For the executive, the challenge, in this context, is to create a technological ecosystem that robustly supports the producer’s decision-making. It’s a whole process: mapping, measuring risks, standardizing, ensuring that the credit policy communicates with the financier and that all financial management takes place in a single digital environment, without losses along the way.
Connectivity
If management advances, the field also transforms. José Carlos Bueno describes the daily life of the producer as “an open-air factory”: unpredictable weather, constant risk and zero control over most variables. Technology has therefore become a necessity and not a luxury.
He recalled that in the 1990s, the green-screen computer seemed inscrutable; Today, farmers are using drones, demanding connectivity, and demanding innovation. Connectivity is the new basic infrastructure. Without it, robots, algorithms and variable flow applications will not move.
Interest also increases because the investment must be precise. In a high interest rate scenario, the producer evaluates each purchase: first seeds, fertilizers and pesticides; then, only what pays off quickly. Technology intervenes precisely there, as an element that shortens the path between spending and earning.

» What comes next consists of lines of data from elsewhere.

(** * Stratum v2 Template Provider: a shallow embedding and its properties

    The development follows [src/common/sv2_noise.h] (constants and the
    symmetric state of the Noise handshake) and
    [src/node/sv2_template_provider.cpp] (the template scheduler, the frame
    decoder and the client protocol state machine).

    Conventions.
    - Bytes are integers in [0, 256); byte strings are [list Z].
    - Fixed-width integers are [Z] with the wrap-around written out
      ([wrap_u32], [wrap_u64], [wrap_i64]).
    - The block cache ([std::map<uint64_t, std::unique_ptr<CBlockTemplate>>])
      is a [gmap Z CBlockTemplate].
    - What the translation unit receives from the rest of the node (the block
      assembler, the chain manager, the Merkle root, the message decoders of
      [common/sv2_messages.h], the AEAD of the Noise session, the socket) is
      gathered in a [Section] as variables. *)

From Stdlib Require Import ZArith List Lia Bool String.
From stdpp Require Import base option list gmap.

Local Open Scope Z_scope.

(** ** Fixed-width arithmetic *)

Definition wrap_u32 (z : Z) : Z := z mod 2 ^ 32.
Definition wrap_u64 (z : Z) : Z := z mod 2 ^ 64.
(** [int64_t] in two's complement, as compiled. *)
Definition wrap_i64 (z : Z) : Z := (z + 2 ^ 63) mod 2 ^ 64 - 2 ^ 63.

Definition INT64_MIN : Z := - 2 ^ 63.
Definition INT64_MAX : Z := 2 ^ 63 - 1.
Definition in_i64 (z : Z) : Prop := INT64_MIN <= z <= INT64_MAX.

Lemma wrap_i64_id z : in_i64 z -> wrap_i64 z = z.
Proof.
  unfold in_i64, INT64_MIN, INT64_MAX, wrap_i64. intros H.
  rewrite Z.mod_small; lia.
Qed.

Lemma wrap_u64_id z : 0 <= z < 2 ^ 64 -> wrap_u64 z = z.
Proof. intros H. unfold wrap_u64. apply Z.mod_small. exact H. Qed.

(** ** SHA-256 *)

Module SHA256.

(** FIPS 180-4 SHA-256 on byte strings, with 32-bit words as [Z]. *)

Definition w32 (x : Z) : Z := x mod 2 ^ 32.
Definition add32 (x y : Z) : Z := w32 (x + y).
Definition rotr (n x : Z) : Z :=
  Z.lor (Z.shiftr x n) (w32 (Z.shiftl x (32 - n))).
Definition not32 (x : Z) : Z := Z.lxor x (2 ^ 32 - 1).

Definition Ch (x y z : Z) : Z := Z.lxor (Z.land x y) (Z.land (not32 x) z).
Definition Maj (x y z : Z) : Z :=
  Z.lxor (Z.lxor (Z.land x y) (Z.land x z)) (Z.land y z).
Definition Sigma0 (x : Z) : Z :=
  Z.lxor (Z.lxor (rotr 2 x) (rotr 13 x)) (rotr 22 x).
Definition Sigma1 (x : Z) : Z :=
  Z.lxor (Z.lxor (rotr 6 x) (rotr 11 x)) (rotr 25 x).
Definition sigma0 (x : Z) : Z :=
  Z.lxor (Z.lxor (rotr 7 x) (rotr 18 x)) (Z.shiftr x 3).
Definition sigma1 (x : Z) : Z :=
  Z.lxor (Z.lxor (rotr 17 x) (rotr 19 x)) (Z.shiftr x 10).

(** The constants come from the primes (sections 4.2.2 and 5.3.3): the
    first 32 bits of the fractional parts of the cube roots of the first 64
    primes, and of the square roots of the first 8. *)

(** The largest [r] below [2 ^ bits] with [r ^ k <= n], one bit at a time. *)
Fixpoint root_bits (k : Z) (bits : nat) (n r : Z) : Z :=
  match bits with
  | O => r
  | S b =>
      let c := r + 2 ^ Z.of_nat b in
      root_bits k b n (if c ^ k <=? n then c else r)
  end.

Definition frac32_root (k p : Z) : Z :=
  root_bits k 40 (p * 2 ^ (32 * k)) 0 mod 2 ^ 32.

Definition is_prime (n : Z) : bool :=
  (1 <? n) && forallb (fun d => negb (n mod Z.of_nat d =? 0)) (seq 2 (Z.to_nat n - 2)).

Definition primes (count : nat) : list Z :=
  firstn count (List.filter is_prime (map Z.of_nat (seq 2 400))).

Definition K : list Z := map (frac32_root 3) (primes 64).

Definition H_init : list Z := map (frac32_root 2) (primes 8).

Example K_ends : nth 0 K 0 = 0x428a2f98 /\ nth 63 K 0 = 0xc67178f2.
Proof. vm_compute. split; reflexivity. Qed.

Example H_init_ends : nth 0 H_init 0 = 0x6a09e667 /\ nth 7 H_init 0 = 0x5be0cd19.
Proof. vm_compute. split; reflexivity. Qed.

(** Big-endian encodings. *)
Fixpoint be_bytes (n : nat) (x : Z) : list Z :=
  match n with
  | O => []
  | S n' => (Z.shiftr x (8 * Z.of_nat n')) mod 256 :: be_bytes n' x
  end.

Definition be_word (bs : list Z) : Z :=
  fold_left (fun acc b => acc * 256 + b) bs 0.

(** Padding (section 5.1.1): a 1 bit, zeros up to 56 mod 64, and the
    length in bits on 8 bytes. *)
Definition pad (msg : list Z) : list Z :=
  let len := Z.of_nat (length msg) in
  let zeros := Z.to_nat ((55 - len) mod 64) in
  msg ++ [0x80] ++ repeat 0 zeros ++ be_bytes 8 (8 * len).

Fixpoint chunks {A} (fuel size : nat) (l : list A) : list (list A) :=
  match fuel with
  | O => []
  | S fuel' =>
      match l with
      | [] => []
      | _ => firstn size l :: chunks fuel' size (skipn size l)
      end
  end.

Definition words_of_block (blk : list Z) : list Z :=
  map be_word (chunks 16 4 blk).

(** The message schedule, kept in reverse: the head is the newest word. *)
Fixpoint schedule_rev (n : nat) (rev_w : list Z) : list Z :=
  match n with
  | O => rev_w
  | S n' =>
      let at_back k := nth k rev_w 0 in
      let wt :=
        add32 (add32 (sigma1 (at_back 1%nat)) (at_back 6%nat))
              (add32 (sigma0 (at_back 14%nat)) (at_back 15%nat)) in
      schedule_rev n' (wt :: rev_w)
  end.

Definition schedule (blk : list Z) : list Z :=
  rev (schedule_rev 48 (rev (words_of_block blk))).

Record regs := Regs { ra : Z; rb : Z; rc : Z; rd : Z;
                      re : Z; rf : Z; rg : Z; rh : Z }.

Definition round (r : regs) (kw : Z * Z) : regs :=
  let '(k, w) := kw in
  let t1 := add32 (add32 (add32 (add32 (rh r) (Sigma1 (re r)))
                                (Ch (re r) (rf r) (rg r))) k) w in
  let t2 := add32 (Sigma0 (ra r)) (Maj (ra r) (rb r) (rc r)) in
  Regs (add32 t1 t2) (ra r) (rb r) (rc r) (add32 (rd r) t1) (re r) (rf r) (rg r).

Definition regs_of (h : list Z) : regs :=
  Regs (nth 0 h 0) (nth 1 h 0) (nth 2 h 0) (nth 3 h 0)
       (nth 4 h 0) (nth 5 h 0) (nth 6 h 0) (nth 7 h 0).

Definition list_of (r : regs) : list Z :=
  [ra r; rb r; rc r; rd r; re r; rf r; rg r; rh r].

Definition compress (h : list Z) (blk : list Z) : list Z :=
  let r := fold_left round (combine K (schedule blk)) (regs_of h) in
  map (fun p => add32 (fst p) (snd p)) (combine h (list_of r)).

(** Modelled from the spec: the hash function the specification calls
    SHA256, from [crypto/sha256.h], which is not among the sources: FIPS
    180-4 SHA-256 of a byte string, as 32 bytes. *)
Definition hash (msg : list Z) : list Z :=
  let padded := pad msg in
  let blocks := chunks (length padded) 64 padded in
  flat_map (be_bytes 4) (fold_left compress blocks H_init).

(** FIPS 180-4 test vector: SHA-256("abc"). *)
Example hash_abc :
  hash [97; 98; 99] =
  [ 0xba; 0x78; 0x16; 0xbf; 0x8f; 0x01; 0xcf; 0xea;
    0x41; 0x41; 0x40; 0xde; 0x5d; 0xae; 0x22; 0x23;
    0xb0; 0x03; 0x61; 0xa3; 0x96; 0x17; 0x7a; 0x9c;
    0xb4; 0x10; 0xff; 0x61; 0xf2; 0x00; 0x15; 0xad ].
Proof. vm_compute. reflexivity. Qed.

(** The empty message. *)
Example hash_empty :
  hash [] =
  [ 0xe3; 0xb0; 0xc4; 0x42; 0x98; 0xfc; 0x1c; 0x14;
    0x9a; 0xfb; 0xf4; 0xc8; 0x99; 0x6f; 0xb9; 0x24;
    0x27; 0xae; 0x41; 0xe4; 0x64; 0x9b; 0x93; 0x4c;
    0xa4; 0x95; 0x99; 0x1b; 0x78; 0x52; 0xb8; 0x55 ].
Proof. vm_compute. reflexivity. Qed.

End SHA256.

(** ** Noise constants and the symmetric state ([common/sv2_noise.h]) *)

Module Noise.

Definition POLY1305_TAGLEN : Z := 16.
Definition KEY_SIZE : Z := 32.
Definition ELLSWIFT_KEY_SIZE : Z := 64.
Definition ECDH_OUTPUT_SIZE : Z := 32.
Definition NOISE_MAX_CHUNK_SIZE : Z := 65535.
Definition SIGNATURE_NOISE_MESSAGE_SIZE : Z := 2 + 4 + 4 + 64.
Definition INITIATOR_EXPECTED_HANDSHAKE_MESSAGE_LENGTH : Z :=
  ELLSWIFT_KEY_SIZE + ELLSWIFT_KEY_SIZE + POLY1305_TAGLEN
  + SIGNATURE_NOISE_MESSAGE_SIZE + POLY1305_TAGLEN.

Definition PROTOCOL_NAME : string := "Noise_NX_EllSwiftXonly_ChaChaPoly_SHA256".

Definition ascii_bytes (s : string) : list Z :=
  map (fun a => Z.of_N (Ascii.N_of_ascii a)) (list_ascii_of_string s).

Definition PROTOCOL_NAME_HASH : list Z :=
  [ 27; 97; 156; 90; 248; 120; 254; 68; 34; 119; 45; 129; 209; 41; 152; 82;
    26; 137; 97; 115; 62; 44; 177; 60; 145; 24; 250; 214; 68; 188; 1; 128 ].

Definition PROTOCOL_NAME_DOUBLE_HASH : list Z :=
  [ 60; 102; 112; 143; 69; 248; 185; 34; 53; 193; 3; 46; 250; 104; 70; 171;
    139; 103; 55; 191; 199; 9; 77; 179; 99; 170; 7; 240; 219; 36; 226; 71 ].

Record Sv2CipherState := mkCipherState {
  m_key : list Z;          (* uint8_t m_key[KEY_SIZE] *)
  m_nonce : Z              (* uint64_t m_nonce = 0 *)
}.

Record Sv2SymmetricState := mkSymmetricState {
  m_chaining_key : list Z; (* uint8_t m_chaining_key[KEY_SIZE] *)
  m_hash_output : list Z;  (* uint256 m_hash_output *)
  m_cipher_state : Sv2CipherState
}.

(** [std::memcpy(dst, src, n)] on arrays given by their contents. *)
Definition memcpy (dst src : list Z) (n : nat) : list Z :=
  firstn n src ++ skipn n dst.

(** An array of [n] bytes whose storage holds [content]. *)
Definition array_of (n : Z) (content : nat -> Z) : list Z :=
  map content (seq 0 (Z.to_nat n)).

(** The constructor [Sv2SymmetricState()].  The arrays [m_chaining_key]
    and [m_key] have no initializer: [uninit_ck] and [uninit_key] are
    whatever the storage held. *)
Definition Sv2SymmetricState_new (uninit_ck uninit_key : nat -> Z) : Sv2SymmetricState :=
  {| m_chaining_key :=
       memcpy (array_of KEY_SIZE uninit_ck) PROTOCOL_NAME_HASH (length PROTOCOL_NAME_HASH);
     m_hash_output := PROTOCOL_NAME_DOUBLE_HASH;
     m_cipher_state := {| m_key := array_of KEY_SIZE uninit_key; m_nonce := 0 |} |}.

(** Modelled from the spec: [Sv2Cipher::EncryptedMessageSize], declared in
    the header and defined in [common/sv2_noise.cpp], which is not among
    the sources: plain_len + 16 * ceil(plain_len / 65535). *)
Definition EncryptedMessageSize (msg_len : Z) : Z :=
  msg_len + POLY1305_TAGLEN * ((msg_len + NOISE_MAX_CHUNK_SIZE - 1) / NOISE_MAX_CHUNK_SIZE).

End Noise.

(** ** Data of the template provider *)

(** [CTxIn]: only the witness stack is looked at by this translation unit. *)
Record CTxIn := mkTxIn {
  scriptWitness : list (list Z)        (* CScriptWitness::stack *)
}.

Record CTransaction := mkTx {
  vin : list CTxIn;
  tx_rest : list Z                     (* version, outputs, lock time *)
}.

(** [CBlock], header fields inlined. *)
Record CBlock := mkBlock {
  nVersion : Z;
  hashPrevBlock : Z;
  hashMerkleRoot : Z;
  nTime : Z;
  nBits : Z;
  nNonce : Z;
  vtx : list CTransaction
}.

Record CBlockTemplate := mkTemplate {
  block : CBlock;
  vTxFees : list Z                     (* std::vector<CAmount> *)
}.

(** Messages the template provider receives, once decoded. *)
Record Sv2SetupConnectionMsg := mkSetupConnection {
  m_protocol : Z;
  m_min_version : Z;
  m_max_version : Z;
  m_flags : Z
}.

Record Sv2CoinbaseOutputDataSizeMsg := mkCoinbaseOutputDataSize {
  m_coinbase_output_max_additional_size : Z
}.

Record Sv2SubmitSolutionMsg := mkSubmitSolution {
  sol_template_id : Z;
  m_version : Z;
  m_header_timestamp : Z;
  m_header_nonce : Z;
  m_coinbase_tx : CTransaction
}.

Record Sv2RequestTransactionDataMsg := mkRequestTransactionData {
  req_template_id : Z
}.

(** Messages the template provider sends. *)
Inductive Sv2Msg : Type :=
| Sv2SetupConnectionSuccessMsg (used_version flags : Z)
| Sv2SetupConnectionErrorMsg (flags : Z) (error_code : string)
| Sv2NewTemplateMsg (header_of : CBlock) (template_id : Z) (future_template : bool)
| Sv2SetNewPrevHashMsg (header_of : CBlock) (template_id : Z)
| Sv2RequestTransactionDataSuccessMsg
    (template_id : Z) (excess_data : list Z) (transactions_list : list CTransaction)
| Sv2RequestTransactionDataErrorMsg (template_id : Z) (error_code : string).

(** A frame as it comes out of the decoder. *)
Record Sv2NetHeader := mkHeader {
  m_msg_type : Z;                      (* Sv2MsgType, one byte *)
  m_msg_len : Z                        (* u24 *)
}.

Record Sv2NetMsg := mkNetMsg {
  m_sv2_header : Sv2NetHeader;
  m_msg : list Z
}.

(** Modelled from the spec: the tags of [Sv2MsgType], the sub-protocol
    number, the two header sizes ([common/sv2_messages.h]) and the consensus
    constant [MAX_BLOCK_WEIGHT] ([consensus/consensus.h]); none of these
    headers is among the sources. *)
Definition SETUP_CONNECTION : Z := 0x00.
Definition COINBASE_OUTPUT_DATA_SIZE : Z := 0x70.
Definition SUBMIT_SOLUTION : Z := 0x60.
Definition REQUEST_TRANSACTION_DATA : Z := 0x73.
Definition TP_SUBPROTOCOL : Z := 0x02.
Definition SV2_HEADER_PLAIN_SIZE : Z := 6.
Definition SV2_HEADER_ENCRYPTED_SIZE : Z := 22.
Definition MAX_BLOCK_WEIGHT : Z := 4000000.

(** Modelled from the spec: [Sv2NetHeader::Unserialize]: exactly six bytes,
    [extension_type] u16 LE, [msg_type] u8, [msg_length] u24 LE.  [None]
    stands for the stream running out of bytes, which throws. *)
Definition Sv2NetHeader_Unserialize (bs : list Z) : option Sv2NetHeader :=
  match bs with
  | _ :: _ :: ty :: l0 :: l1 :: l2 :: _ =>
      Some {| m_msg_type := ty mod 256;
              m_msg_len := l0 mod 256 + 256 * (l1 mod 256) + 65536 * (l2 mod 256) |}
  | _ => None
  end.

(** What a handler leaves behind: a new state, or nothing the language
    defines ([operator[]] past the end of a [std::vector]). *)
Inductive outcome (A : Type) : Type :=
| Done (a : A)
| Undefined.
Arguments Done {A} a.
Arguments Undefined {A}.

However, the future does not arrive uniformly. Pedro Dusso, co-founder of Aegro, echoes William Gibson’s words: “The future is already here, but it’s just not fairly distributed. » He reports that there are farms that operate with robots in the field, transshipments guided by algorithms and spraying with artificial intelligence and variable rates without prior maps – a scene worthy of 2050. But the average reality is much more modest. “We have 5 million rural settlements in Brazil. I doubt there are 50,000 fully digitalized,” Dusso said.
For him, the big turning point will only come when digital systems no longer force producers to click, register and navigate complex screens. The next wave is conversational, more intuitive, like using a messaging app: speak, enter data and receive responses without technical barriers. “This could involve many more people in the digital process,” he said.
According to experts, the Brazilian producer already understands that technology is not an accessory, but a structural element of the company. Between climate risks, price volatility and credit bottlenecks, it has become the link that supports everything from decision-making to final delivery of the harvest. It seems that the future will go in the same direction. “It’s not the same thing as Elon Musk’s rocket,” José Carlos Bueno joked. “Digital agriculture has no reverse. It only advances.”